There has been a steep increase in the amount of planned care being commissioned under “block contracts” in the last three years.

However, a recent letter to regional directors of NHS England and NHS Improvement says: “As a general rule we would not expect to see block contracts applying to elective activity, particularly admissions.

“Given our performance we need to maximise the incentive for providers to deliver the activity needed to meet our referral to treatment time targets and, in the event of failure, maximise the flexibility for CCGs to divert resources to other providers capable of doing the work.”

The total waiting list for patients awaiting elective treatment in England has ballooned to its highest level in seven years.

Under a block contract a provider is paid a fixed, or partially fixed, overall sum to run one or more services, usually over a year.

Elective care is usually delivered under the payment by results tariff system, where the provider is paid according to the number of treatments or operations it performs.

Oxfordshire Clinical Commissioning Group, which is one of the largest users of block contracts, said it would continue to use them for elective care. Asked about the letter, a spokesman said: “No, this does not cause us concern. Block contracts have proved to work well in our area.”

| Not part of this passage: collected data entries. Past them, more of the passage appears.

(* ===== verification/JsonParse.v ===== *)
(** * JSON.parse

    [await response.json()] (api.js lines 60, 72, 89, 132, 155) reads the
    body of a response as JSON: [JSON.parse] of the body text (ECMA-262
    25.5.1).  The backend reads the JSON bodies the client sends
    ([JSON.stringify], lines 19, 39, 114, 129) with the same grammar.
    This file holds the parser of the JSON text grammar (ECMA-404):
    - white space: space, tab, line feed, carriage return;
    - the literals [null], [true], [false];
    - numbers [-? (0 | [1-9][0-9]* ) (.[0-9]+)? ([eE][+-]?[0-9]+)?],
      whose value is the Number value of the lexeme ([JsNumber]);
    - strings between double quotes, with the one-letter escapes of
      a double quote, a backslash, a slash and b, f, n, r, t, the
      escape u with four hexadecimal digits, and no raw control
      character;
    - arrays and objects; a repeated key keeps its first position and
      takes its last value (CreateDataProperty).
    [parse_value] takes fuel: every nested value and every element
    consumes at least one character, so the length of the text plus one
    is enough ([json_parse]).  The strings of the development hold code
    units up to U+00FF, as everywhere else; a u escape above U+00FF
    cannot be held and is not accepted. *)

From Stdlib Require Import String Ascii List ZArith Lia Bool.
From S2P Require Import Prelude JsNumber NumberRoundtrip JsValue Json.
Import ListNotations.
Import JsNumber NumberRoundtrip JsValue Json.

Module JsonParse.

Local Open Scope string_scope.
Local Open Scope list_scope.

Definition is_json_ws (c : ascii) : bool :=
  let n := nat_of_ascii c in (n =? 32)%nat || (n =? 9)%nat || (n =? 10)%nat || (n =? 13)%nat.

Definition skip_ws (l : list ascii) : list ascii := snd (span is_json_ws l).

(** The character a one-letter escape stands for. *)
Definition simple_escape (e : ascii) : option ascii :=
  match nat_of_ascii e with
  | 34 => Some dquote
  | 92 => Some "\"%char
  | 47 => Some "/"%char
  | 98 => Some (ascii_of_nat 8)
  | 102 => Some (ascii_of_nat 12)
  | 110 => Some (ascii_of_nat 10)
  | 114 => Some (ascii_of_nat 13)
  | 116 => Some (ascii_of_nat 9)
  | _ => None
  end.

(** Four hexadecimal digits, either case. *)
Definition hex4 (h1 h2 h3 h4 : ascii) : option Z :=
  match radix_digit 16 h1, radix_digit 16 h2, radix_digit 16 h3, radix_digit 16 h4 with
  | Some a, Some b, Some c, Some d => Some (((a * 16 + b) * 16 + c) * 16 + d)%Z
  | _, _, _, _ => None
  end.

(** The characters of a string after its opening quote, up to the
    closing quote, and the text after it. *)
Fixpoint parse_chars (l : list ascii) : option (list ascii * list ascii) :=
  match l with
  | [] => None
  | c :: r =>
      if (c =? dquote)%char then Some ([], r)
      else if (c =? "\")%char then
        match r with
        | e :: r' =>
            match simple_escape e with
            | Some c' => option_map (fun sr => (c' :: fst sr, snd sr)) (parse_chars r')
            | None =>
                if (e =? "u")%char then
                  match r' with
                  | h1 :: h2 :: h3 :: h4 :: r'' =>
                      match hex4 h1 h2 h3 h4 with
                      | Some n =>
                          if (n <? 256)%Z
                          then option_map (fun sr => (chr n :: fst sr, snd sr)) (parse_chars r'')
                          else None
                      | None => None
                      end
                  | _ => None
                  end
                else None
            end
        | [] => None
        end
      else if (code c <? 32)%Z then None
      else option_map (fun sr => (c :: fst sr, snd sr)) (parse_chars r)
  end.

Definition is_digit19 (c : ascii) : bool := is_dec_digit c && negb (c =? "0")%char.

(** The integer part of a number: [0] or a non-zero digit and digits. *)
Definition scan_int (l : list ascii) : option (list ascii * list ascii) :=
  match l with
  | "0"%char :: r => Some (["0"%char], r)
  | c :: _ => if is_digit19 c then Some (span is_dec_digit l) else None
  | [] => None
  end.

(** The optional fraction: a point and at least one digit. *)
Definition scan_frac (l : list ascii) : option (list ascii * list ascii) :=
  match l with
  | "."%char :: r =>
      let '(ds, r') := span is_dec_digit r in
      match ds with [] => None | _ => Some ("."%char :: ds, r') end
  | _ => Some ([], l)
  end.

(** The optional exponent: [e] or [E], an optional sign, digits. *)
Definition scan_exp (l : list ascii) : option (list ascii * list ascii) :=
  match l with
  | c :: r =>
      if is_exp_mark c then
        let '(sg, r1) := match r with
                         | s :: r1 => if (s =? "+")%char || (s =? "-")%char then ([s], r1) else ([], r)
                         | [] => ([], r)
                         end in
        let '(ds, r2) := span is_dec_digit r1 in
        match ds with [] => None | _ => Some (c :: sg ++ ds, r2) end
      else Some ([], l)
  | [] => Some ([], [])
  end.

(** The lexeme of a number and the text after it. *)
Definition scan_number (l : list ascii) : option (list ascii * list ascii) :=
  let '(sg, l1) := match l with "-"%char :: r => (["-"%char], r) | _ => ([], l) end in
  match scan_int l1 with
  | Some (i, l2) =>
      match scan_frac l2 with
      | Some (f, l3) =>
          match scan_exp l3 with
          | Some (e, l4) => Some (sg ++ i ++ f ++ e, l4)
          | None => None
          end
      | None => None
      end
  | None => None
  end.

(** The elements of an array after its first one starts, each read by
    [pv], up to the closing bracket; [g] bounds their number. *)
Fixpoint parse_elements (pv : list ascii -> option (jsval * list ascii))
    (g : nat) (acc : list jsval) (l : list ascii) : option (jsval * list ascii) :=
  match g with
  | O => None
  | S g' =>
      match pv l with
      | Some (v, l2) =>
          match skip_ws l2 with
          | ","%char :: l3 => parse_elements pv g' (acc ++ [v]) (skip_ws l3)
          | "]"%char :: l3 => Some (JArray (acc ++ [v]), l3)
          | _ => None
          end
      | None => None
      end
  end.

(** The members of an object after its first one starts, each value read
    by [pv], up to the closing brace; a member is added to the object
    built so far as [obj_set] does. *)
Fixpoint parse_members (pv : list ascii -> option (jsval * list ascii))
    (g : nat) (acc : props) (l : list ascii) : option (jsval * list ascii) :=
  match g with
  | O => None
  | S g' =>
      match l with
      | q :: l2 =>
          if (q =? dquote)%char then
            match parse_chars l2 with
            | Some (k, l3) =>
                match skip_ws l3 with
                | ":"%char :: l4 =>
                    match pv (skip_ws l4) with
                    | Some (v, l5) =>
                        let acc' := obj_set acc (of_chars k) v in
                        match skip_ws l5 with
                        | ","%char :: l6 => parse_members pv g' acc' (skip_ws l6)
                        | "}"%char :: l6 => Some (JObject acc', l6)
                        | _ => None
                        end
                    | None => None
                    end
                | _ => None
                end
            | None => None
            end
          else None
      | [] => None
      end
  end.

(** [l] starts with [p]. *)
Fixpoint prefix (p l : list ascii) : bool :=
  match p, l with
  | [], _ => true
  | a :: p', b :: l' => (a =? b)%char && prefix p' l'
  | _ :: _, [] => false
  end.

(** The literal names [null], [true] and [false]. *)
Definition literal (l : list ascii) : option (jsval * list ascii) :=
  if prefix (chars "null") l then Some (JNull, skipn 4 l)
  else if prefix (chars "true") l then Some (JBool true, skipn 4 l)
  else if prefix (chars "false") l then Some (JBool false, skipn 5 l)
  else None.

(** A value at the start of [l] (no white space before it) and the text
    after it, dispatched on its first character. *)
Fixpoint parse_value (fuel : nat) (l : list ascii) : option (jsval * list ascii) :=
  match fuel with
  | O => None
  | S f =>
      match l with
      | [] => None
      | c :: r =>
          if (c =? "[")%char then
            match skip_ws r with
            | c' :: r' =>
                if (c' =? "]")%char then Some (JArray [], r')
                else parse_elements (parse_value f) f [] (c' :: r')
            | [] => None
            end
          else if (c =? "{")%char then
            match skip_ws r with
            | c' :: r' =>
                if (c' =? "}")%char then Some (JObject [], r')
                else parse_members (parse_value f) f [] (c' :: r')
            | [] => None
            end
          else if (c =? dquote)%char then
            option_map (fun sr => (JString (of_chars (fst sr)), snd sr)) (parse_chars r)
          else
            match literal l with
            | Some vr => Some vr
            | None =>
                match scan_number l with
                | Some (lex, r') => Some (JNumber (string_to_number (of_chars lex)), r')
                | None => None
                end
            end
      end
  end.

(** [JSON.parse(text)]: [None] is the [SyntaxError] it throws. *)
Definition json_parse (text : string) : option jsval :=
  let l := chars text in
  match parse_value (S (length l)) (skip_ws l) with
  | Some (v, r) => match skip_ws r with [] => Some v | _ => None end
  | None => None
  end.

(** ** Values that survive a round trip

    The values [JSON.stringify] prints and [JSON.parse] reads back as
    they were: no [undefined] and no blob (which print as nothing and as
    [{}]), integral numbers below 10^21 in magnitude (their printing is
    the plain decimal notation), objects whose keys are distinct and no
    array index (so that the printed order is the creation order). *)

Fixpoint keys_distinct (ks : list string) : bool :=
  match ks with
  | [] => true
  | k :: r => negb (existsb (String.eqb k) r) && keys_distinct r
  end.

Fixpoint json_canonical (v : jsval) : bool :=
  match v with
  | JNull | JBool _ | JString _ => true
  | JNumber x => is_finite_double x
  | JArray es => forallb json_canonical es
  | JObject ps =>
      keys_distinct (map fst ps)
      && forallb (fun kv => negb (is_index_key (fst kv))) ps
      && forallb (fun kv => json_canonical (snd kv)) ps
  | _ => false
  end.

(** The text that may follow a value inside a JSON text. *)
Definition follows (rest : list ascii) : Prop :=
  match rest with
  | [] => True
  | c :: _ => c = ","%char \/ c = "]"%char \/ c = "}"%char
  end.

(** [s] is a text that [parse_value] reads as [v] whatever follows it,
    given fuel above its length, and that starts with no white space and
    no closing bracket. *)
Definition encodes (v : jsval) (s : string) : Prop :=
  (exists c r, chars s = c :: r /\ is_json_ws c = false /\ (c =? "]")%char = false) /\
  forall fuel rest, (length (chars s) < fuel)%nat -> follows rest ->
    parse_value fuel (chars s ++ rest) = Some (v, rest).

(** Every object of a value, at any depth, has distinct keys. *)
Fixpoint json_wf (v : jsval) : bool :=
  match v with
  | JObject ps => keys_distinct (map fst ps) && forallb (fun kv => json_wf (snd kv)) ps
  | JArray es => forallb json_wf es
  | _ => true
  end.

(** A value that [JSON.stringify] leaves out of an object. *)
Definition is_undefined (v : jsval) : bool := match v with JUndefined => true | _ => false end.

(** The members [JSON.stringify] prints, in their order. *)
Definition drop_undefined (ps : props) : props := filter (fun kv => negb (is_undefined (snd kv))) ps.

Definition digit_chars : list ascii := ["0"; "1"; "2"; "3"; "4"; "5"; "6"; "7"; "8"; "9"]%char.

(** The text of one member: its quoted key, a colon and the text of its
    value. *)
Definition member_text (kv : string * jsval) (m : string) : Prop :=
  exists x, m = (quote (fst kv) ++ ":" ++ x)%string /\ encodes (snd kv) x.

(** A sample login reply, with an escaped quote, a negative number, the
    double nearest 0.1, 10^21 (printed as 1e+21) and
    nested values. *)
Definition login_reply : jsval :=
  JObject [("token", JString ("a" ++ String dquote "b")); ("isAdmin", JBool true);
           ("items", JArray [JNumber (NFin 2); JNumber (NFin (-150)); JNull; JObject [];
                             JNumber (NFrac 3602879701896397 (-55)); JNumber (NFin (10 ^ 21))])].

(** A login reply that repeats its [token] key. *)
Definition duplicate_token_reply : string :=
  "{" ++ quote "token" ++ ":" ++ quote "T1" ++ "," ++ quote "isAdmin" ++ ":false,"
  ++ quote "token" ++ ":" ++ quote "T2" ++ "}".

The letter, sent by Bob Alexander, deputy chief executive of NHS Improvement, and Richard Baker, interim national director of commissioning operations at NHS England, also referred to “capitation style whole system” budgets being explored in some areas around emergency and urgent care.

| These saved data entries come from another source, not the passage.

Lemma percent_decode_form_encode s :
  percent_decode (map plus_to_space (map code (form_encode s))) = utf8_encode s.
Proof.
  unfold form_encode. pose proof (utf8_encode_bytes s) as Hb.
  induction Hb as [|b l Hb _ IH]; simpl; [reflexivity|].
  rewrite !map_app. pose proof (chunk_ok_all b Hb) as Hok. unfold chunk_ok in Hok.
  apply andb_prop in Hok as [Hok _]. rewrite (chunk_decodes_spec _ _ _ Hok). now rewrite IH.
Qed.

Lemma decode_component_form_encode s : decode_component (map code (form_encode s)) = Some s.
Proof.
  unfold decode_component. rewrite percent_decode_form_encode, utf8_decode_encode.
  simpl. now rewrite string_of_list_ascii_of_string.
Qed.

(** ** Splitting *)

Lemma split_on_nosep sep l : ~ In sep l -> split_on sep l = [l].
Proof.
  induction l as [|b r IH]; simpl; intros Hn; [reflexivity|].
  case_if; zbool; [tauto|]. rewrite IH by tauto. reflexivity.
Qed.

Lemma split_on_app sep x l : ~ In sep x -> split_on sep (x ++ sep :: l) = x :: split_on sep l.
Proof.
  induction x as [|b r IH]; simpl; intros Hn.
  - now rewrite Z.eqb_refl.
  - case_if; zbool; [tauto|]. rewrite IH by tauto. reflexivity.
Qed.

Lemma split_on_join sep xs :
  xs <> [] -> Forall (fun x => ~ In sep x) xs -> split_on sep (join_with sep xs) = xs.
Proof.
  intros Hne Hx. induction Hx as [|x r Hx Hr IH]; [congruence|].
  destruct r as [|y r]; simpl.
  - now apply split_on_nosep.
  - rewrite split_on_app by assumption. f_equal. apply IH. discriminate.
Qed.

Lemma split_first_app sep n v : ~ In sep n -> split_first sep (n ++ sep :: v) = (n, v).
Proof.
  induction n as [|b r IH]; simpl; intros Hn.
  - now rewrite Z.eqb_refl.
  - case_if; zbool; [tauto|]. now rewrite IH by tauto.
Qed.

Lemma map_join_with {A B} (f : A -> B) sep xs :
  map f (join_with sep xs) = join_with (f sep) (map (map f) xs).
Proof.
  induction xs as [|x [|y r] IH]; simpl; try reflexivity.
  rewrite map_app. simpl in *. now rewrite IH.
Qed.

Lemma join_with_forall {A} (P : A -> Prop) sep xs :
  P sep -> Forall (Forall P) xs -> Forall P (join_with sep xs).
Proof.
  intros Hs H. induction H as [|x r Hx Hr IH]; simpl; [constructor|].
  destruct r; [assumption|]. apply Forall_app. split; [assumption | constructor; assumption].
Qed.

Lemma url_safe_not_in sep l :
  (sep = 38 \/ sep = 61) -> Forall url_safe l -> ~ In sep (map code l).
Proof.
  intros Hs Hl Hin. apply in_map_iff in Hin as (c & Hc & Hin).
  rewrite Forall_forall in Hl. specialize (Hl c Hin). unfold url_safe in Hl. destruct Hl; lia.
Qed.

(** The encoded pair [name=value]. *)
Lemma pair_chunk_safe nv :
  Forall (fun c => code c < 128) (form_encode (fst nv) ++ "="%char :: form_encode (snd nv)).
Proof.
  apply Forall_app. split; [|constructor; [reflexivity|]];
    eapply Forall_impl; try apply form_encode_safe; unfold url_safe; intros c Hc; tauto.
Qed.

Lemma parse_pairs pairs :
  parse_sequences
    (map (fun nv => map code (form_encode (fst nv)) ++ 61 :: map code (form_encode (snd nv))) pairs)
  = Some pairs.
Proof.
  induction pairs as [|[n v] r IH]; simpl; [reflexivity|].
  destruct (map code (form_encode n) ++ 61 :: map code (form_encode v)) eqn:E.
  { destruct (map code (form_encode n)); discriminate. }
  rewrite <- E, split_first_app by (apply url_safe_not_in; [right; reflexivity | apply form_encode_safe]).
  now rewrite !decode_component_form_encode, IH.
Qed.

Lemma parse_serialize pairs : urlencoded_parse (urlencoded_serialize pairs) = Some pairs.
Proof.
  unfold urlencoded_parse, urlencoded_serialize.
  rewrite utf8_encode_ascii.
  2: { apply join_with_forall; [reflexivity|]. apply Forall_forall.
       intros x Hx. apply in_map_iff in Hx as (nv & <- & _). apply pair_chunk_safe. }
  rewrite map_join_with, map_map.
  destruct pairs as [|nv r]; [reflexivity|].
  rewrite split_on_join.
  - rewrite <- (parse_pairs (nv :: r)). f_equal. apply map_ext. intros [n v]. simpl.
    now rewrite map_app.
  - discriminate.
  - apply Forall_forall. intros x Hx. apply in_map_iff in Hx as ([n v] & <- & _).
    simpl. rewrite map_app. simpl. intros Hin. apply in_app_or in Hin as [Hin|[Hin|Hin]];
      try discriminate; revert Hin; apply url_safe_not_in; auto using form_encode_safe.
Qed.

(** C12: the query string [URLSearchParams.toString()] produces parses back,
    by the urlencoded parser, to exactly the pairs it was built from, for
    any names and values (round trip). *)
Theorem urlencoded_roundtrip pairs : urlencoded_parse (urlencoded_serialize pairs) = Some pairs.
Proof. apply parse_serialize. Qed.

(** ** The search setter on a serialised query *)

Lemma special_query_encode_plain l :
  Forall query_safe l -> flat_map special_query_encode l = l.
Proof.
  induction 1 as [|c l Hc _ IH]; [reflexivity|].
  change (flat_map special_query_encode (c :: l))
    with (special_query_encode c ++ flat_map special_query_encode l).
  rewrite IH. unfold special_query_encode. destruct Hc as (Hq & _).
  now rewrite Hq.
Qed.

Lemma form_encode_query_safe s : Forall query_safe (form_encode s).
Proof.
  eapply Forall_impl; [|apply form_encode_safe].
  intros c (_ & _ & _ & Hq & H63). split; assumption.
Qed.

Lemma serialize_safe pairs :
  Forall query_safe (join_with "&"%char
    (map (fun nv => form_encode (fst nv) ++ "="%char :: form_encode (snd nv)) pairs)).
Proof.
  apply join_with_forall; [split; [reflexivity | discriminate]|].
  apply Forall_forall. intros x Hx. apply in_map_iff in Hx as (nv & <- & _).
  apply Forall_app. split; [apply form_encode_query_safe|].
  constructor; [split; [reflexivity | discriminate] | apply form_encode_query_safe].
Qed.

(** Setting [search] to a non-empty serialised query appends [?] and the
    query unchanged; an empty one leaves the URL without a query. *)
Lemma url_with_search_serialize href pairs :
  url_with_search href (urlencoded_serialize pairs) =
  match pairs with
  | [] => href
  | _ => (href ++ "?" ++ urlencoded_serialize pairs)%string
  end.
Proof.
  unfold url_with_search, urlencoded_serialize. rewrite list_ascii_of_string_of_list_ascii.
  pose proof (serialize_safe pairs) as Hs.
  destruct pairs as [|nv r]; [reflexivity|].
  destruct (join_with _ _) as [|c l] eqn:E.
  - destruct nv as [n v]; simpl in E. destruct r; simpl in E;
      [destruct (form_encode n); discriminate | apply app_eq_nil in E as [_ E]; discriminate].
  - rewrite <- E in Hs. rewrite E in Hs. inversion Hs as [|c' l' Hc Hl]; subst.
    destruct (Ascii.eqb_spec c "?"%char) as [->|Hne].
    + destruct Hc as (_ & Hq). exfalso. apply Hq. reflexivity.
    + rewrite special_query_encode_plain by assumption. reflexivity.
Qed.

End FormUrlencoded.
(* ===== verification/Session.v ===== *)
(** * The session collaborator [./auth]

    api.js imports [auth] from [./auth], a module that is not part of the
    sources.  It is used through two calls: [auth.getCurrentToken()]
    (api.js lines 10, 28, 48, 93) and [auth.logIn(token, isAdmin)] (line
    136).  The interface is the type class [Session]: a session state and
    the two operations.  [SessionLaws] is the contract the client relies
    on: after [logIn(t, a)] the current token is [t].  [memory_session] is
    a reference implementation after the spec (section 3: a token, [null]
    when logged out, and an admin flag), which discharges the contract. *)

From Stdlib Require Import String List ZArith.
From S2P Require Import Prelude JsNumber JsValue.
Import JsValue.

Module Session.

Class Session (S : Type) := {
  get_current_token : S -> jsval;
  log_in : jsval -> jsval -> S -> S
}.

Class SessionLaws (S : Type) `{Session S} := {
  get_current_token_log_in : forall tok adm s, get_current_token (log_in tok adm s) = tok
}.

Record memory_session := { ms_token : jsval; ms_is_admin : jsval }.

Definition logged_out : memory_session := {| ms_token := JNull; ms_is_admin := JBool false |}.

#[export] Instance memory_session_ops : Session memory_session := {|
  get_current_token := ms_token;
  log_in := fun tok adm _ => {| ms_token := tok; ms_is_admin := adm |}
|}.

#[export] Instance memory_session_laws : SessionLaws memory_session.
Proof. constructor. reflexivity. Qed.

End Session.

It said: “Whilst this is welcomed, these need to be fully thought through with clear arrangements for risk transfer or shared risk to ensure that this does not fall unfairly on any part of the system. Block contracts that are not well thought through should not be permitted to operate.”

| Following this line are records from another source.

(* ===== verification/Api.v ===== *)
(** * The operations of src/src/lib/api.js

    One definition per function of api.js, composed from the calls of
    [Effects] in the order the source makes them, with the request each
    one sends given as a separate definition:
    - [uploadImage] (lines 148-171) with [signed_url_request] and
      [upload_request];
    - [createProduct] (lines 7-25) with [product_payload] and
      [create_product_request];
    - [createOrder] (lines 27-45) with [order_payload] and [order_request];
    - [getOrders] (lines 47-61) with [orders_request];
    - [getTopProducts] (lines 63-73) with [top_products_request];
    - [searchProducts] (lines 75-90) with [search_params] and
      [search_request];
    - [deleteProduct] (lines 92-105) with [delete_request];
    - [register] (lines 107-120) with [register_request];
    - [login] (lines 122-140) with [login_payload] and [login_request].
    A function without a [return] resolves to [undefined] ([JUndefined]).
    [searchProducts] converts its prices with [JsNumber]: an integer or
    decimal literal is read and multiplied by 100 in double arithmetic. *)

From Stdlib Require Import String Ascii List ZArith Lia Bool.
From S2P Require Import Prelude JsNumber NumberRoundtrip JsValue Json FormUrlencoded Session Effects.
Import ListNotations.
Import JsNumber NumberRoundtrip JsValue Json FormUrlencoded Session Effects.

HSJ understands that at least one of the troubled health economies being supported by the national bodies in a success regime has been told to use a block contract for all activity next year.

Several of the “vanguard” areas, such Salford, Stockport and Northumbria, are also thought to be considering moving away from the tariff system for all care.

However, other areas which are developing new models of care, such as mid Nottinghamshire and the city of Manchester, said they would not use a block contract for planned care.

Mr Alexander told HSJ: “It has been clear that block contracts have been used inappropriately in some parts of the country and that this may have caused problems with RTT and other access issues. This is why we would only support block contracts for elective care in the most exceptional circumstances.

“Given that some of the most challenged trusts in the country are in success regimes, we are working with them on what we can do differently to transform services for patients.

“For non-elective care, block contracts and risk shares can be helpful but not if they shift risk inappropriately on to one party so, if these are agreed in this round, NHS Improvement will test providers to ensure they haven’t taken on too much risk.

“NHSI supports the development of accountable care organisations and the development of new payment mechanisms that support these new models. It does not support placing undue risk on one part of the system in a way that has not been fully thought through.”

South Devon and Torbay CCG, another large user of block contracts, said it was unable to comment on approaches while still in negotiation with its providers.  A spokesman for the CCG added: “We shall obviously take account of the advice received.”